Friday, September 25, 2015

Mama's Got A Brand New Bag


Sometimes things don't work out the way you want them to. When my Mum died in June, I told the funeral director that I wanted a Thumbie. That's a cast pendant of one of your loved one's fingerprints. He assured me that he had taken her fingerprints and that it wouldn't be a problem.

You see, after my Dad died almost six years ago, I went to the same funeral home with my Mum to make arrangements and learned about Thumbies. I wanted one and my mother bought one for me, saying it would be my Dad's last gift to me, making it that much more special. It came just before Christmas and I've worn it ever since. So when my Mum passed, I REPEATEDLY told the funeral diector that I wanted a matching Thumbie. No problem! Except ... he was new to the job and had never ordered one.  And so, he called in an associate who walked him through the process.

And I waited for my Thumbie to arrive.

And I waited. And waited. And waited.

It was supposed to come in 4-6 weeks.

At week 9, I stopped by the funeral home to inquire about my Thumbie.  The very  nice woman at the reception desk asked me to wait while she tried to find out what happened.

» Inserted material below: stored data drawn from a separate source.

(** C4. In tester.py as it stands the name [dns] is unbound, and
    [_parse_keys] raises [NameError] at the first record of every DNSKEY
    set that is not empty: no [KeyInfo] is built, so no record is given
    either role. *)
Theorem parse_keys_raises_name_error :
  forall (E : Env) (rdata : Rdata) (rest : list Rdata),
    dns_unbound E ->
    DNSSECTester.parse_key E rdata = Raise Samples.NameError /\
    DNSSECTester._parse_keys E (Some (rdata :: rest)) = Raise Samples.NameError.
Proof.
  intros E rdata rest Hdns. split.
  - apply parse_key_name_error. exact Hdns.
  - apply parse_keys_name_error; [exact Hdns | reflexivity].
Qed.

Lemma parse_keys_raises_name_error_witness :
  DNSSECTester._parse_keys Samples.as_written (Some [Samples.one_key])
  = Raise Samples.NameError.
Proof.
  apply (parse_keys_raises_name_error Samples.as_written Samples.one_key []).
  intro rdata. reflexivity.
Defined.

(** * Further properties *)

(** ** Key rollover (validator.py) *)

Section KeyRollover.
Import DNSSECValidator.
Variable E : Env.



End KeyRollover.



(** ** Algorithm numbers and names *)

Section AlgorithmNames.
Import DNSSECValidator.
Variable E : Env.

(** The decimal text of an integer starts with a digit or a minus sign. *)
Lemma of_int_head (n : Z) :
  exists c rest,
    PyStr.of_int n = String c rest /\
    In c ["0"; "1"; "2"; "3"; "4"; "5"; "6"; "7"; "8"; "9"; "-"]%char.
Proof.
  unfold PyStr.of_int. destruct n as [| p | p]; simpl.
  - eexists. eexists. split; [reflexivity | simpl; auto].
  - destruct (Pos.to_uint p); simpl;
      eexists; eexists; (split; [reflexivity | simpl; auto 12]).
  - eexists. eexists. split; [reflexivity | simpl; auto 12].
Qed.

Lemma number_in_no_table (n : Z) :
  PyStr.mem (PyStr.upper (PyStr.of_int n)) DEPRECATED_ALGORITHMS = false /\
  PyStr.mem (PyStr.upper (PyStr.of_int n)) NOT_RECOMMENDED = false.
Proof.
  destruct (of_int_head n) as [c [rest [-> Hc]]]. simpl in Hc.
  repeat (destruct Hc as [<- | Hc]; [split; reflexivity |]).
  contradiction.
Qed.

Lemma check_algorithm_strength_number_returns (n : Z) (w : World) :
  check_algorithm_strength E (AlgNumber n) w = (Ok [], w).
Proof.
  unfold check_algorithm_strength. cbv beta iota zeta delta [py_str].
  destruct (number_in_no_table n) as [-> ->]. reflexivity.
Qed.

Lemma eqb_false_sym (a b : Z) : (a =? b) = false -> (b =? a) = false.
Proof. rewrite Z.eqb_sym. auto. Qed.

Lemma check_algorithm_strength_named_by_number (n : Z) (w : World) :
  exists found,
    returns (check_algorithm_strength E (AlgName (Utils.get_algorithm_name n))) w found /\
    kinds found
    = if orb (n =? 1) (n =? 5) then [(ALGORITHM_WEAK, CRITICAL)]
      else if orb (n =? 8) (orb (n =? 10) (n =? 13)) then [(ALGORITHM_WEAK, MEDIUM)]
      else [].
Proof.
  unfold Utils.get_algorithm_name, Utils.algorithms, Utils.dict_get.
  repeat match goal with
         | |- context [if (?k =? n) then _ else _] =>
           let H := fresh "H" in
           destruct (k =? n) eqn:H;
             [apply Z.eqb_eq in H; subst n;
              eexists; split; [reflexivity | reflexivity]
             | apply eqb_false_sym in H]
         end.
  repeat match goal with H : (n =? _) = false |- _ => rewrite H; clear H end.
  eexists. split; reflexivity.
Qed.

End AlgorithmNames.

(** X3. Given an algorithm number instead of a name,
    [check_algorithm_strength] compares the decimal text of the number
    with the tables of names and finds nothing: it returns no issue for
    any number, the numbers of the deprecated algorithms included, and
    reads no clock. *)
Theorem check_algorithm_strength_number :
  forall (E : Env) (n : Z) (w : World),
    DNSSECValidator.check_algorithm_strength E (DNSSECValidator.AlgNumber n) w
    = (Ok [], w).
Proof. exact check_algorithm_strength_number_returns. Qed.
(** Lines 55 to 64. *)
Definition candidate_matches (result : json) : outcome (list match_entry) :=
  if truthy result then
    obind (py_get result "approximateGroup" (JDict [])) (fun group =>
    obind (py_get group "candidate" JNone) (fun candidates =>
    if truthy candidates then
      obind (subscript result "approximateGroup") (fun group =>
      obind (subscript group "candidate") (fun candidates =>
      obind (iterate candidates) (fun candidates =>
      collect match_of candidates)))
    else Ok []))
  else Ok [].

Definition approximate_search (self : client) (term : string) (max_entries : Z)
  : IO (list match_entry) :=
  io_bind (_make_request self "approximateTerm.json"
             (Some [("term", JStr term); ("maxEntries", JInt max_entries)]))
    (fun result => io_lift (candidate_matches result)).

(** One entry of the list [get_related_concepts] returns. *)
Record concept_entry := {
  k_rxcui : json;
  k_name : json;
  k_tty : json;
  k_synonym : json
}.

Definition concept_of (concept : json) : outcome concept_entry :=
  obind (py_get concept "rxcui" JNone) (fun rxcui =>
  obind (py_get concept "name" JNone) (fun name =>
  obind (py_get concept "tty" JNone) (fun tty =>
  obind (py_get concept "synonym" JNone) (fun synonym =>
  Ok {| k_rxcui := rxcui; k_name := name; k_tty := tty;
        k_synonym := synonym |})))).

(** The body of the loop over the concept groups: the concepts one
    group adds. *)
Definition group_concepts (group : json) : outcome (list concept_entry) :=
  obind (py_get group "conceptProperties" JNone) (fun properties =>
  if truthy properties then
    obind (subscript group "conceptProperties") (fun properties =>
    obind (iterate properties) (fun properties =>
    collect concept_of properties))
  else Ok []).

(** Lines 72 to 84. *)
Definition related_concepts (result : json) : outcome (list concept_entry) :=
  if truthy result then
    obind (py_get result "relatedGroup" JNone) (fun related =>
    if truthy related then
      obind (subscript result "relatedGroup") (fun related =>
      obind (py_get related "conceptGroup" (JList [])) (fun groups =>
      obind (iterate groups) (fun groups =>
      obind (collect group_concepts groups) (fun found =>
      Ok (concat found)))))
    else Ok [])
  else Ok [].

Definition get_related_concepts (self : client) (rxcui : string)
    (tty : option string) : IO (list concept_entry) :=
  let endpoint := "rxcui/" +:+ rxcui +:+ "/related.json" in
  let params :=
    if Py.truthy_opt tty then Some [("tty", JStr (default "" tty))] else None in
  io_bind (_make_request self endpoint params)
    (fun result => io_lift (related_concepts result)).

(** The trace of [k] failed attempts that were each followed by a
    backoff, starting with attempt number [attempt]. *)
Fixpoint retried (self : client) (url : string)
    (params : option (list (string * json))) (k : nat) (attempt : Z) : trace :=
  match k with
  | O => []
  | S k' =>
      [Slept RateLimit (rate_limit self); Get url params (timeout self);
       Slept Backoff (Seconds (2 ^ attempt))]
      ++ retried self url params k' (attempt + 1)
  end.

(** The number of GET requests in a trace. *)
Fixpoint gets (tr : trace) : nat :=
  match tr with
  | [] => 0
  | Get _ _ _ :: rest => S (gets rest)
  | Slept _ _ :: rest => gets rest
  end.

(** The seconds of backoff in a trace. *)
Fixpoint backoff_total (tr : trace) : Z :=
  match tr with
  | [] => 0
  | Slept Backoff (Seconds n) :: rest => n + backoff_total rest
  | _ :: rest => backoff_total rest
  end.

(** The entry [match_of] builds from a candidate that is a dict. *)
Definition match_of_dict (candidate : list (string * json)) : match_entry :=
  {| m_rxcui := default JNone (lookup_key "rxcui" candidate);
     m_term := default JNone (lookup_key "term" candidate);
     m_score := default (JInt 0) (lookup_key "score" candidate) |}.

(** The entry [concept_of] builds from a concept that is a dict. *)
Definition concept_of_dict (concept : list (string * json)) : concept_entry :=
  {| k_rxcui := default JNone (lookup_key "rxcui" concept);
     k_name := default JNone (lookup_key "name" concept);
     k_tty := default JNone (lookup_key "tty" concept);
     k_synonym := default JNone (lookup_key "synonym" concept) |}.

(** A concept group that is a dict, with the concepts it contributes:
    those of its [conceptProperties] when that is a list of dicts, none
    when it is missing or falsy. *)
Definition group_holds (group : json) (concepts : list (list (string * json)))
  : Prop :=
  ∃ entries,
    group = JDict entries
    ∧ (lookup_key "conceptProperties" entries = Some (JList (JDict <$> concepts))
       ∨ (concepts = []
          ∧ truthy (default JNone (lookup_key "conceptProperties" entries))
            = false)).

(** Every GET for [url] and [params] fails with a [RequestException]. *)
Definition always_fails (self : client) (url : string)
    (params : option (list (string * json))) : Prop :=
  ∀ tr, ∃ msg, session self tr url params = RequestException msg.

End ApiClient.

(** * The stand-alone mapper

    [simple_mapper.py]: a mapper with its configuration and its
    translation table written into [__init__], its own copy of
    [_make_request] and [search_by_name] (the code of
    [src/mapper/api_client.py] without the logging), a resolver with
    the two exact strategies only, the batch loop and the statistics of
    the dashboard. *)

Module Simple.
Import ApiClient.

(** The dataclass of [simple_mapper.py]. [rxcui] holds whatever
    [search_by_name] returned: an element of the decoded response. *)
Record MappingResult := {
  cnops_code : string;
  original_name : string;
  dci1 : string;
  rxcui : json;
  rxnorm_name : option string;
  confidence_score : float;
  mapping_method : string;
  validation_notes : list string;
  alternative_matches : list json
}.

(** The instance [__init__] builds, around its HTTP session. *)
Definition SimpleCNOPSMapper
    (session : trace → string → option (list (string * json)) → reply)
  : client :=
  {| base_url := "https://rxnav.nlm.nih.gov/REST";
     rate_limit := SecondsF 0.2;
     timeout := Seconds 30;
     retries := 3;
     session := session |}.

Definition ingredient_translations : gmap string string :=
  list_to_map
    [("ACIDE ACETYLSALICYLIQUE", "aspirin");
     ("PARACETAMOL", "acetaminophen");
     ("ACIDE ASCORBIQUE", "ascorbic acid");
     ("ACIDE FOLIQUE", "folic acid");
     ("AMOXICILLINE", "amoxicillin");
     ("DICLOFENAC", "diclofenac");
     ("IBUPROFENE", "ibuprofen");
     ("FLUCONAZOLE", "fluconazole");
     ("LANSOPRAZOLE", "lansoprazole");
     ("CETIRIZINE", "cetirizine");
     ("CLONAZEPAM", "clonazepam");
     ("OXALIPLATINE", "oxaliplatin");
     ("CEFACLOR", "cefaclor");
     ("CEFOTAXIME", "cefotaxime");
     ("HYDROXOCOBALAMINE", "hydroxocobalamin");
     ("TETRAZEPAM", "tetrazepam");
     ("INDAPAMIDE", "indapamide");
     ("PERINDOPRIL", "perindopril");
     ("RIFAMYCINE", "rifamycin");
     ("PREDNISOLONE", "prednisolone");
     ("CHLORPHENAMINE", "chlorpheniramine");
     ("AMBROXOL", "ambroxol");
     ("BENFLUOREX", "benfluorex");
     ("VILOXAZINE", "viloxazine");
     ("ZIPRASIDONE", "ziprasidone")].

(** [MappingResult(cnops_code=..., original_name=..., dci1=...)] *)
Definition new_result (cnops_record : cnops_row) : MappingResult :=
  {| cnops_code := get cnops_record "CODE";
     original_name := get cnops_record "NOM";
     dci1 := get cnops_record "DCI1";
     rxcui := JNone; rxnorm_name := None;
     confidence_score := 0%float; mapping_method := "none";
     validation_notes := []; alternative_matches := [] |}.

So I waited. And waited. And waited.

Sometime later, the woman (quite sheepishly) approached me and and said, "We can't find a record of the order."  Uh-oh!  She said, "We'll contact you as soon as we have any information." I took that to mean that the order had never been placed. I wasn't happy but, hey, mistakes happen.  So I went home to await a call.

The call came the next morning, and not from the young funeral director I had dealt with, but the Big Guy in charge who apologized profusely. Not only had the order NOT been made, but they could not find my mother's fingerprints--no matter where they looked. There was to be no Thumbie.

I cried.

The New Comer Manager, John, very kindly offered me a replacement piece of jewelry.  This was to be a piece of jewelry that would hold a tiny portion of my Mum's cremains.

Mum wouldn't be Mum without her glasses.
So a few days later, I grabbed my Mum from off the entertainment center in my living room where her ashes had been residing, packed her off in the passenger seat of my mini van, and she rode shotgun for her second trip to the funeral home this summer.  On the way, I told her all about the changes in our little suburb.  (Holy cow, there've been a lot of them in just a short span of time.)

John wasn't at the home, but the woman I'd spoken to the week before sat me down in the same room where Mum and I had made my Dad's arrangements and let me pick out a piece of jewelry.  It was a toss up between a dragonfly (my Mum had a pretty dragonfly pin that she wore on her favorite sweater) or a hummingbird.  (Every summer she hung a hummingbird feeder and delighted in watching those tiny birds have dogfights over who got the nectar.)  Since a dragonfly is a bug, and I'm not really a bug fan, I chose the hummingbird.

They took some of Mum's cremains and said the hummingbird would arrive within the week.  When they returned Mum to me, they'd put her "temporary" box (my brother is going to make a more permanent box for me for Christmas) inside a purple velveteen bag.  I laughed when I saw it, and told the woman, "Hey, Mama's got a brand new bag."  (I think she may have been too young to remember the song Papa's Got A Brand New Bag.)  So, Mum rode shotgun all the way home, wearing her new "dress."  (And I kept singing over and over again that phrase from the song Try A Little Tenderness.  "Women do get weary ... wearing the same old shabby dress."  (My Dad used to always call out "then buy her a new shabby dress" which always made me laugh.))

Less than a week later, the hummingbird arrived.  John called and asked me to bring Mum back because they had more cremains than they needed.  So, back in the velveteen bag she went, she rode shotgun again for her third trip in less than three months to the funeral home.

John and the whole staff at New Comer have always been very kind. Not only didn't they charge me for the Thumbie, they credited my brother's credit card, and gave me the hummingbird for free.  I'm impressed by their integrity. They could have just lied and said, "Oh, we found her fingerprints" and faked a Thumbie, but they didn't.  And they made it right.

The Thumbie is approximately the same size as a dime.
 Of course ... maybe I should have gone for the dragonfly after all.  Sometimes Mr. Hummingbird's wings jab me in the throat.  Mum's neighbor, Amy, said, "I'll bet your Mom's trying to get your attention."  My Mum would never hurt me, but I laughed at the idea, and now if the wings jab me I said, "Okay, what do you want me to do, Mum?"

So, Mum and Dad are together again on my entertainment center.  It would be much better if they were really here, of course, but thanks to my Thumbie and hummingbird charm, they're close to my heart every day.

Dad didn't want to be left out of the story.